What to produce
Gather from the material every line that contains the string "gmap".

Provided data
(* ===== verification/VpRtp.v ===== *)
(** * VpRtp: from RTP packets to VP8 frames
    (internal/transport/vp8channel/rtp_reader.go)

    [reorderBuffer] puts the packets of a track back into sequence order,
    [processRTPPacket] joins the packets of a frame.  The VP8 payload descriptor
    is read by pion's [codecs.VP8Packet], the argument [vp8Unmarshal]: the S bit
    and the rest of the payload, or an error. *)

From S2P Require Import Prelude Bytes VpWire.

(** The fields of [rtp.Packet] the code reads. *)
Record RtpPacket := MkRtp { rSeq : Z; rMarker : bool; rPayload : bytes }.

(* go: transport/vp8channel/rtp_reader.go 11-16 reorderWindow *)
Definition reorderWindow : Z := 256.
(* go: transport/vp8channel/rtp_reader.go 18-21 maxRetainedRTPPayloadCap *)
Definition maxRetainedRTPPayloadCap : Z := 2 * 1024.
(* go: transport/vp8channel/rtp_reader.go 23-29 maxAssembledFrameSize *)
Definition maxAssembledFrameSize : Z := 4 * vp8MaxPayloadSize.

(* go: transport/vp8channel/rtp_reader.go 31-37 seqLess *)
Definition seqLess (a b : Z) : bool := negb (Z.land (u16 (a - b)) 0x8000 =? 0).

(** A buffered packet with the capacity of its payload buffer, and a free one. *)
Record held := MkHeld { hPkt : RtpPacket; hCap : Z }.

(** [rbFree] lists the capacities of the free packets, the next one to be reused
    first. *)
(* go: transport/vp8channel/rtp_reader.go 39-50 reorderBuffer *)
Record reorderBuffer := MkReorder {
  rbPkts : gmap Z held;
  rbFree : list Z;
  rbNextSeq : Z;
  rbStarted : bool;
}.

(* go: transport/vp8channel/rtp_reader.go 52-54 newReorderBuffer *)
Definition newReorderBuffer : reorderBuffer := MkReorder ∅ [] 0 false.

(** The copy has the header and the payload of the original. *)
(* go: transport/vp8channel/rtp_reader.go 97-113 clone *)
Definition rb_clone (free : list Z) (pkt : RtpPacket) : list Z * held :=
  let '(free, cap) := match free with c :: rest => (rest, c) | [] => ([], 0) end in
  (free, MkHeld pkt (if cap <? len (rPayload pkt) then len (rPayload pkt) else cap)).

(* go: transport/vp8channel/rtp_reader.go 115-123 recycle *)
Definition rb_recycle (free : list Z) (h : held) : list Z :=
  (if maxRetainedRTPPayloadCap <? hCap h then 0 else hCap h) :: free.

(** The loop of [skipToOldest] over the keys in the order of the iteration. *)
Definition oldest_of (keys : list Z) : option Z :=
  fold_left (fun acc seq =>
    match acc with
    | None => Some seq
    | Some oldest => if seqLess seq oldest then Some seq else Some oldest
    end) keys None.

(* go: transport/vp8channel/rtp_reader.go 125-137 skipToOldest *)
Definition skipToOldest (b : reorderBuffer) (keys : list Z) : reorderBuffer :=
  MkReorder (rbPkts b) (rbFree b) (default 0 (oldest_of keys)) (rbStarted b).

(** Each round takes one packet out of the map. *)
Fixpoint drain_loop (fuel : nat) (b : reorderBuffer) : reorderBuffer * list RtpPacket :=
  match fuel with
  | O => (b, [])
  | S fuel =>
      match rbPkts b !! rbNextSeq b with
      | None => (b, [])
      | Some h =>
          let b := MkReorder (delete (rbNextSeq b) (rbPkts b)) (rb_recycle (rbFree b) h)
                     (u16 (rbNextSeq b + 1)) (rbStarted b) in
          let '(b, out) := drain_loop fuel b in (b, hPkt h :: out)
      end
  end.

(** The packets handed to [deliver], in order. *)
(* go: transport/vp8channel/rtp_reader.go 83-95 drain *)
Definition rb_drain (b : reorderBuffer) : reorderBuffer * list RtpPacket :=
  drain_loop (size (rbPkts b)) b.

(** The order in which [range] visits a map is not specified: it is the argument
    [iter], any enumeration of the keys. *)
Definition map_range (iter : gmap Z held -> list Z) : Prop :=
  forall m, iter m ≡ₚ (map_to_list m).*1.

(* go: transport/vp8channel/rtp_reader.go 56-81 push *)
Definition rb_push (iter : gmap Z held -> list Z) (b : reorderBuffer) (pkt : RtpPacket)
  : reorderBuffer * list RtpPacket :=
  let b := if rbStarted b then b else MkReorder (rbPkts b) (rbFree b) (rSeq pkt) true in
  if seqLess (rSeq pkt) (rbNextSeq b) then (b, [])
  else
    let free := match rbPkts b !! rSeq pkt with Some old => rb_recycle (rbFree b) old | None => rbFree b end in
    let '(free, copy) := rb_clone free pkt in
    let b := MkReorder (<[rSeq pkt := copy]> (rbPkts b)) free (rbNextSeq b) (rbStarted b) in
    let b := if reorderWindow <? Z.of_nat (size (rbPkts b)) then skipToOldest b (iter (rbPkts b)) else b in
    rb_drain b.

(** ** Frame assembly *)

(* go: transport/vp8channel/rtp_reader.go 139-145 vp8FrameState *)
Record vp8FrameState := MkFrameState {
  fsBuf : bytes;
  fsLastSeq : Z;
  fsHaveLastSeq : bool;
  fsValid : bool;
}.

Definition frame_state0 : vp8FrameState := MkFrameState [] 0 false false.

Section assembly.
Context (vp8Unmarshal : bytes -> option (bool * bytes)).

(* go: transport/vp8channel/rtp_reader.go 147-196 processRTPPacket *)
Definition processRTPPacket (s : vp8FrameState) (pkt : RtpPacket) : vp8FrameState * option bytes :=
  let gap := fsHaveLastSeq s && negb (rSeq pkt =? u16 (fsLastSeq s + 1)) in
  let valid := if gap then false else fsValid s in
  let buf := if gap then [] else fsBuf s in
  match vp8Unmarshal (rPayload pkt) with
  | None => (MkFrameState [] (rSeq pkt) true false, None)
  | Some (start, payload) =>
      let buf := if start then [] else buf in
      let valid := if start then true else valid in
      if negb valid then (MkFrameState buf (rSeq pkt) true valid, None)
      else if maxAssembledFrameSize <? len buf + len payload
      then (MkFrameState [] (rSeq pkt) true false, None)
      else
        let buf := buf ++ payload in
        if negb (rMarker pkt) then (MkFrameState buf (rSeq pkt) true valid, None)
        else (MkFrameState [] (rSeq pkt) true false,
              if epochHdrLen <=? len buf then Some buf else None)
  end.

(** The frames of the packets [pkts], in order. *)
Fixpoint process_all (s : vp8FrameState) (pkts : list RtpPacket) : vp8FrameState * list bytes :=
  match pkts with
  | [] => (s, [])
  | pkt :: rest =>
      let '(s, frame) := processRTPPacket s pkt in
      let '(s, frames) := process_all s rest in
      (s, option_list frame ++ frames)
  end.

(** One packet read from a track: reorder, assemble, and the frames handed to
    [handleIncomingFrame]. *)
(* go: transport/vp8channel/rtp_reader.go 219-250 readVP8Track *)
Definition track_read (iter : gmap Z held -> list Z) (st : reorderBuffer * vp8FrameState)
    (pkt : RtpPacket) : (reorderBuffer * vp8FrameState) * list bytes :=
  let '(b, s) := st in
  let '(b, ordered) := rb_push iter b pkt in
  let '(s, frames) := process_all s ordered in
  ((b, s), frames).

Fixpoint track_run (iter : gmap Z held -> list Z) (st : reorderBuffer * vp8FrameState)
    (pkts : list RtpPacket) : (reorderBuffer * vp8FrameState) * list bytes :=
  match pkts with
  | [] => (st, [])
  | pkt :: rest =>
      let '(st, frames) := track_read iter st pkt in
      let '(st, more) := track_run iter st rest in
      (st, frames ++ more)
  end.
End assembly.

(** A whole run of the reorder buffer. *)
Fixpoint rb_run (iter : gmap Z held -> list Z) (b : reorderBuffer) (pkts : list RtpPacket)
  : reorderBuffer * list RtpPacket :=
  match pkts with
  | [] => (b, [])
  | pkt :: rest =>
      let '(b, out) := rb_push iter b pkt in
      let '(b, more) := rb_run iter b rest in
      (b, out ++ more)
  end.

(** ** What is proved: sequence numbers, the reorder buffer and frame assembly *)

(** ** Serial arithmetic *)

Lemma u16_mod z : u16 z = z mod 65536.
Proof. reflexivity. Qed.

Lemma land_bit15 x : is_u16 x -> negb (Z.land x 0x8000 =? 0) = (32768 <=? x).
Proof.
  intros Hx.
  assert (Hbit : Z.testbit x 15 = (32768 <=? x)).
  { destruct (32768 <=? x) eqn:E; bool_to_Prop.
    - apply Z.testbit_true; [lia|]. change (2 ^ 15) with 32768.
      replace (x / 32768) with 1; [done|]. apply (Z.div_unique _ _ _ (x - 32768)); lia.
    - apply Z.testbit_false; [lia|]. change (2 ^ 15) with 32768. rewrite Z.div_small by lia. done. }
  rewrite <- Hbit. change 0x8000 with (2 ^ 15). destruct (Z.testbit x 15) eqn:E.
  - destruct (Z.land x (2 ^ 15) =? 0) eqn:E2; [|done]. bool_to_Prop.
    pose proof (Z.land_spec x (2 ^ 15) 15) as Hs. rewrite E2, Z.bits_0, E in Hs. done.
  - replace (Z.land x (2 ^ 15)) with 0; [done|]. symmetry. apply Z.bits_inj'. intros n Hn.
    rewrite Z.land_spec, Z.bits_0, Z.pow2_bits_eqb by lia.
    destruct (Z.eqb_spec 15 n); [subst; by rewrite E|by rewrite andb_false_r].
Qed.

Lemma seqLess_off a b : seqLess a b = (32768 <=? u16 (a - b)).
Proof. unfold seqLess. apply land_bit15, u16_range. Qed.

(** The offset of a sequence number ahead of [n]. *)
Definition off (n k : Z) : Z := u16 (k - n).

Lemma off_range n k : is_u16 (off n k).
Proof. apply u16_range. Qed.

Lemma off_unwrap n k : is_u16 k -> k = u16 (n + off n k).
Proof.
  intros Hk. unfold off. rewrite !u16_mod, Zplus_mod_idemp_r.
  replace (n + (k - n)) with k by lia. symmetry. by apply Z.mod_small.
Qed.

Lemma off_shift n d k : off (u16 (n + d)) k = u16 (off n k - d).
Proof.
  unfold off. rewrite !u16_mod, Zminus_mod_idemp_r, Zminus_mod_idemp_l. f_equal. lia.
Qed.

Lemma off_self n : off n (u16 n) = 0.
Proof. unfold off. rewrite !u16_mod, Zminus_mod_idemp_l, Z.sub_diag. done. Qed.

(** Inside the window ahead of [n], serial order is the order of the offsets. *)
Lemma seqLess_window n a b :
  off n a < 32768 -> off n b < 32768 -> seqLess a b = (off n a <? off n b).
Proof.
  intros Ha Hb. rewrite seqLess_off.
  pose proof (off_range n a). pose proof (off_range n b).
  assert (He : u16 (a - b) = u16 (off n a - off n b)).
  { unfold off. rewrite !u16_mod, Zminus_mod_idemp_r, Zminus_mod_idemp_l. f_equal. lia. }
  rewrite He. destruct (off n a <? off n b) eqn:E; bool_to_Prop.
  - replace (u16 (off n a - off n b)) with (off n a - off n b + 65536); [apply Z.leb_le; lia|].
    rewrite u16_mod. symmetry. rewrite <- (Z.mod_add _ 1) by lia. apply Z.mod_small. lia.
  - rewrite u16_small by lia. apply Z.leb_gt. lia.
Qed.

(** ** The oldest buffered sequence number *)

Lemma oldest_of_spec n keys acc :
  Forall (fun k => off n k < 32768) keys -> off n acc < 32768 ->
  exists o, fold_left (fun acc seq =>
      match acc with
      | None => Some seq
      | Some oldest => if seqLess seq oldest then Some seq else Some oldest
      end) keys (Some acc) = Some o /\ (o = acc \/ o ∈ keys) /\
    off n o <= off n acc /\ forall k, k ∈ keys -> off n o <= off n k.
Proof.
  intros Hkeys. revert acc. induction Hkeys as [|k keys Hk Hkeys IH]; intros acc Hacc; cbn [fold_left].
  { exists acc. split_and!; [done|by left|lia|]. intros k Hk. by apply elem_of_nil in Hk. }
  rewrite (seqLess_window n) by done.
  destruct (off n k <? off n acc) eqn:E; bool_to_Prop.
  - destruct (IH k Hk) as (o & Ho & Hin & Hle & Hmin). exists o. split_and!; [done| |lia|].
    + right. destruct Hin as [->|Hin]; [left|by right].
    + intros x [->|Hx]%elem_of_cons; [done|by apply Hmin].
  - destruct (IH acc Hacc) as (o & Ho & Hin & Hle & Hmin). exists o. split_and!; [done| |done|].
    + destruct Hin as [->|Hin]; [by left|right; by right].
    + intros x [->|Hx]%elem_of_cons; [lia|by apply Hmin].
Qed.

Lemma oldest_of_min n keys :
  keys <> [] -> Forall (fun k => off n k < 32768) keys ->
  exists o, oldest_of keys = Some o /\ o ∈ keys /\ forall k, k ∈ keys -> off n o <= off n k.
Proof.
  intros Hne Hall. destruct keys as [|k keys]; [done|]. apply Forall_cons_iff in Hall as [Hk Hall].
  destruct (oldest_of_spec n keys k Hall Hk) as (o & Ho & Hin & Hle & Hmin).
  exists o. split_and!; [done| |].
  - destruct Hin as [->|Hin]; [left|by right].
  - intros x [->|Hx]%elem_of_cons; [done|by apply Hmin].
Qed.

Your response
  rbPkts : gmap Z held;
Definition map_range (iter : gmap Z held -> list Z) : Prop :=
Definition rb_push (iter : gmap Z held -> list Z) (b : reorderBuffer) (pkt : RtpPacket)
Definition track_read (iter : gmap Z held -> list Z) (st : reorderBuffer * vp8FrameState)
Fixpoint track_run (iter : gmap Z held -> list Z) (st : reorderBuffer * vp8FrameState)
Fixpoint rb_run (iter : gmap Z held -> list Z) (b : reorderBuffer) (pkts : list RtpPacket)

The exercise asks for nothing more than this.